### SOURCE MATERIAL
(** C10: for scan type "X-Ray" the level is "low" for every file and all
    draws; a "high" level occurs only for scan type "CT" with a
    (lower-cased) file name containing "brain", "head" or "cranial";
    hence some input never yields "high", and the level is not spread
    over the three values for all inputs. *)
Theorem C10_level_depends_on_input :
  (forall (isoNow : string) (file : option File) (g : Rng),
      level (fst (getRiskAssessment isoNow "X-Ray" file g)) = "low") /\
  (forall (isoNow scanType : string) (file : option File) (g : Rng),
      level (fst (getRiskAssessment isoNow scanType file g)) = "high" ->
      scanType = "CT" /\
      (includes (fileName_of file) "brain" = true \/
       includes (fileName_of file) "head" = true \/
       includes (fileName_of file) "cranial" = true)) /\
  (exists (scanType : string) (file : option File),
      forall (isoNow : string) (g : Rng),
        level (fst (getRiskAssessment isoNow scanType file g)) <> "high").
Proof.
  assert (X : forall isoNow file g,
             level (fst (getRiskAssessment isoNow "X-Ray" file g)) = "low").
  { intros isoNow file g. rewrite assessment_level, analysis_level.
    reflexivity. }
  split; [exact X | split].
  - intros isoNow scanType file g. rewrite assessment_level, analysis_level.
    intros H.
    destruct (by_scan_type_level scanType (fileSize_of file)
                (fileName_of file) initial_locals g)
      as [[_ [Hct Hcr]] | [H' | [H' | [H' _]]]].
    + split; [exact Hct|].
      unfold cranial_name in Hcr.
      apply orb_true_iff in Hcr. destruct Hcr as [Hcr | Hcr]; auto.
      apply orb_true_iff in Hcr. destruct Hcr as [Hcr | Hcr]; auto.
    + rewrite H' in H. discriminate.
    + rewrite H' in H. discriminate.
    + rewrite H' in H. discriminate.
  - exists "X-Ray", None. intros isoNow g. rewrite X. discriminate.
Qed.

(** C10 at a CT upload named "Brain_study.PNG" with a first draw of 0.9. *)
Lemma C10_witness :
  level (fst (getRiskAssessment "now" "CT" (Some brain_png) rng_high)) = "high" /\
  "CT" = "CT" /\
  (includes (fileName_of (Some brain_png)) "brain" = true \/
   includes (fileName_of (Some brain_png)) "head" = true \/
   includes (fileName_of (Some brain_png)) "cranial" = true).
Proof.
  split.
  - vm_compute. reflexivity.
  - apply (proj1 (proj2 C10_level_depends_on_input) "now" "CT"
             (Some brain_png) rng_high).
    vm_compute. reflexivity.
Defined.

End ScanControllerFacts.

(* ================================================================= *)
(** * Facts about the routes *)

Module ServerFacts.

Import Js ScanController Server Examples.
Local Open Scope string_scope.
Local Open Scope Z_scope.

Lemma array_includes_In (l : list string) (v : string) :
  array_includes l v = true <-> In v l.
Proof.
  unfold array_includes. rewrite existsb_exists. split.
  - intros [y [Hy E]]. apply String.eqb_eq in E. subst y. exact Hy.
  - intros H. exists v. split; [exact H | apply String.eqb_refl].
Qed.

Lemma truthy_nonempty (s : option string) (v : string) :
  s = Some v -> v <> "" -> truthy s = true.
Proof.
  intros -> Hv. simpl. apply negb_true_iff. apply String.eqb_neq. exact Hv.
Qed.

(** The filter lets through exactly the three image types and the names
    ending in ".dcm" once lower-cased. *)
Lemma fileFilter_accepts (f : File) :
  fileFilter f = None <->
  (In (mimetype f) allowedTypes \/
   endsWith (toLowerCase (originalname f)) ".dcm" = true).
Proof.
  unfold fileFilter.
  destruct (array_includes allowedTypes (mimetype f)) eqn:Em;
    destruct (endsWith (toLowerCase (originalname f)) ".dcm") eqn:Ed;
    cbn [orb].
  - split; auto.
  - split; auto. intros _. left. apply array_includes_In. exact Em.
  - split; auto.
  - split; [discriminate|].
    intros [H | H]; [|discriminate].
    apply array_includes_In in H. rewrite H in Em. discriminate.
Qed.

(** The file part the middleware hands to the route: named, under the
    field "scan", let through by the filter and under the limit. *)
Lemma upload_file_next (part : option File) (f : File) :
  upload_file "scan" part = Next (Some f) <->
  part = Some f /\ originalname f <> "" /\ fieldname f = "scan" /\
  fileFilter f = None /\ size f < fileSize_limit.
Proof.
  unfold upload_file. destruct part as [f0|].
  2:{ split; [discriminate | intros [H _]; discriminate]. }
  destruct (String.eqb_spec (originalname f0) "") as [En | En].
  { split; [discriminate|]. intros [H [Hn _]]. injection H as <-.
    contradiction. }
  destruct (String.eqb_spec (fieldname f0) "scan") as [Ef | Ef]; cbn [negb].
  2:{ split; [discriminate|]. intros [H [_ [Hf _]]]. injection H as <-.
      contradiction. }
  destruct (fileFilter f0) as [m|] eqn:Efilter.
  { split; [discriminate|]. intros [H [_ [_ [Hx _]]]]. injection H as <-.
    congruence. }
  destruct (Z.leb_spec fileSize_limit (size f0)) as [Hs | Hs].
  { split; [discriminate|]. intros [H [_ [_ [_ Hx]]]]. injection H as <-.
    lia. }
  split.
  - intros H. injection H as <-. repeat split; assumption.
  - intros [H _]. injection H as <-. reflexivity.
Qed.

Lemma upload_single_next (b : UploadBody) (part file : option File) :
  upload_single "scan" b part = Next file <->
  upload_file "scan" part = Next file /\
  field_fits (patientName b) = true /\ field_fits (scanType b) = true.
Proof.
  unfold upload_single.
  destruct (upload_file "scan" part) as [file0 | c m | m].
  - destruct (field_fits (patientName b)); cbn [andb].
    + destruct (field_fits (scanType b)).
      * split; [intros H; repeat split; exact H | intros [H _]; exact H].
      * split; [discriminate | intros [_ [_ H]]; discriminate].
    + split; [discriminate | intros [_ [H _]]; discriminate].
  - split; [discriminate | intros [H _]; discriminate].
  - split; [discriminate | intros [H _]; discriminate].
Qed.

Lemma field_fits_short (s : option string) (v : string) :
  s = Some v -> Z.of_nat (String.length v) < fieldSize_limit ->
  field_fits s = true.
Proof. intros -> H. simpl. apply Z.ltb_lt. exact H. Qed.

Lemma insert_by_date_length (r : ScanRow) (l : list ScanRow) :
  List.length (insert_by_date r l) = S (List.length l).
Proof.
  induction l as [|h t IH]; simpl.
  - reflexivity.
  - destruct (String.leb (date h) (date r)); simpl.
    + reflexivity.
    + rewrite IH. reflexivity.
Qed.

Lemma order_by_date_desc_length (l : list ScanRow) :
  List.length (order_by_date_desc l) = List.length l.
Proof.
  induction l as [|h t IH]; simpl.
  - reflexivity.
  - rewrite insert_by_date_length, IH. reflexivity.
Qed.

(** The example scenario: a CT scan of "Test Patient" with a 1MB PNG is
    answered 201 with status "completed" and level "high" (first draw
    0.9), and the scan is then found under the returned id with the same
    patient name. *)
Example upload_then_fetch :
  let (r1, st1) := post_scans noon test_patient (Some brain_png) empty_server in
  exists ra,
    r1 = respond 201
           (Uploaded "Scan uploaded successfully" 1 ra
              {| u_id := 1; u_patient_name := "Test Patient";
                 u_scan_type := "CT"; u_risk_level := "high";
                 u_status := "completed";
                 u_date := "2023-11-14T22:13:20.000Z" |}) /\
    level ra = "high" /\
    exists row,
      fst (get_scan decimal_id noon "1" st1) = respond 200 (ScanRecord row) /\
      patient_name row = "Test Patient" /\
      uploaded_by row = Some "Dr. Smith" /\
      file_path row = Some "uploads/1700000000000_Brain_study.PNG".
Proof.
  vm_compute. eexists. split; [reflexivity|]. split; [reflexivity|].
  eexists. split; [reflexivity|]. repeat split.
Qed.

(** With a locked database every route that runs a statement answers
    500, the upload with the driver's message as details. *)
Example locked_database :
  fst (get_scans locked one_scan)
    = respond 500 (Error "Failed to fetch scans") /\
  fst (get_scan decimal_id locked "7" one_scan)
    = respond 500 (Error "Failed to fetch scan") /\
  fst (post_scans locked test_patient (Some brain_png) one_scan)
    = respond 500
        (ErrorDetails "Failed to upload scan"
           "SQLITE_BUSY: database is locked") /\
  fst (get_stats locked one_scan)
    = respond 500 (Error "Failed to fetch statistics") /\
  fst (post_scan_status decimal_id locked "7" (Some (JString "failed"))
         one_scan)
    = respond 500 (Error "Failed to update status") /\
  fst (delete_scan_route decimal_id locked "7" one_scan)
    = respond 500 (Error "Failed to delete scan").
Proof. repeat split. Qed.

(** The sample data: six scans, two of them of high risk, of four
    patients, listed newest first with John Doe's CT on top. *)
Example sample_data :
  fst (get_stats noon sample_server) = respond 200 (Statistics 6 2 6 4) /\
  exists rest,
    fst (get_scans noon sample_server)
      = respond 200 (ScanList (summary scan_1 :: rest)).
Proof. split; [reflexivity|]. eexists. reflexivity. Qed.

(** After scans 1 to 7 were stored and scan 7 was deleted, the next
    upload is given the id 8. *)
Example upload_after_delete :
  exists ra scan,
    fst (post_scans noon test_patient (Some brain_png) after_delete)
      = respond 201 (Uploaded "Scan uploaded successfully" 8 ra scan).
Proof. vm_compute. eexists _, _. reflexivity. Qed.

(** C1, as stated, fails: a request with both text fields and a 1 KB
    file of type text/plain (under the limit) is stopped by the upload
    filter and answered 500 by the error middleware, not 201. *)
Lemma C1_counterexample :
  patientName test_patient = Some "Test Patient" /\
  scanType test_patient = Some "CT" /\
  size notes_txt < fileSize_limit /\
  fst (post_scans noon test_patient (Some notes_txt) empty_server)
    = respond 500 (ErrorMessage "Internal server error" "Something went wrong") /\
  statusCode (fst (post_scans noon test_patient (Some notes_txt) empty_server))
    <> 201.
Proof.
  repeat split; try reflexivity. vm_compute. discriminate.
Qed.

(** C1, amended: when the body has a non-empty patientName and a
    non-empty scanType, each under 1MB, and the file is attached under
    the field "scan", has a file name, is under 50MB and passes the
    upload filter (type image/jpeg, image/png or image/gif, or a name
    ending in ".dcm" whatever its case), and the database driver reports
    no error for the INSERT, POST /api/scans answers 201 and the
    returned riskAssessment.level is "low", "medium" or "high". *)
Theorem C1_upload_accepted :
  forall (env : Env) (b : UploadBody) (f : File) (st : State)
         (patient type_ : string),
    patientName b = Some patient -> patient <> "" ->
    Z.of_nat (String.length patient) < fieldSize_limit ->
    scanType b = Some type_ -> type_ <> "" ->
    Z.of_nat (String.length type_) < fieldSize_limit ->
    fieldname f = "scan" -> originalname f <> "" ->
    (In (mimetype f) allowedTypes \/
     endsWith (toLowerCase (originalname f)) ".dcm" = true) ->
    size f < fileSize_limit ->
    driver_error env 0%nat = None ->
    exists (lastID : Z) (ra : RiskAssessment) (scan : UploadedScan),
      fst (post_scans env b (Some f) st)
        = respond 201 (Uploaded "Scan uploaded successfully" lastID ra scan) /\
      (level ra = "low" \/ level ra = "medium" \/ level ra = "high").
Proof.
  intros env b f st patient type_ Hp Hp' Hpl Ht Ht' Htl Hfield Hname Hfilter
    Hsize Hdriver.
  unfold post_scans.
  assert (Eup : upload_single "scan" b (Some f) = Next (Some f)).
  { apply upload_single_next. split; [|split].
    - apply upload_file_next. apply fileFilter_accepts in Hfilter.
      repeat split; assumption.
    - exact (field_fits_short _ _ Hp Hpl).
    - exact (field_fits_short _ _ Ht Htl). }
  rewrite Eup. unfold post_scans_handler.
  rewrite (truthy_nonempty _ _ Hp Hp'), (truthy_nonempty _ _ Ht Ht').
  cbn [negb orb].
  pose proof (ScanControllerFacts.level_is_enumerated
                (toISOString env) (field_value (scanType b)) (Some f) (rng st))
    as Hlevel.
  simpl in Hlevel.
  destruct (getRiskAssessment (toISOString env) (field_value (scanType b))
              (Some f) (rng st)) as [ra g'].
  simpl in Hlevel. rewrite Hdriver. unfold runQuery. simpl.
  eexists _, ra, _. split; [reflexivity | exact Hlevel].
Qed.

### PROBLEM TO SOLVE
Reproduce the listing above exactly as far as the line with "(includes (fileName_of file)", that line included.

### TASK ANSWER
(** C10: for scan type "X-Ray" the level is "low" for every file and all
    draws; a "high" level occurs only for scan type "CT" with a
    (lower-cased) file name containing "brain", "head" or "cranial";
    hence some input never yields "high", and the level is not spread
    over the three values for all inputs. *)
Theorem C10_level_depends_on_input :
  (forall (isoNow : string) (file : option File) (g : Rng),
      level (fst (getRiskAssessment isoNow "X-Ray" file g)) = "low") /\
  (forall (isoNow scanType : string) (file : option File) (g : Rng),
      level (fst (getRiskAssessment isoNow scanType file g)) = "high" ->
      scanType = "CT" /\
      (includes (fileName_of file) "brain" = true \/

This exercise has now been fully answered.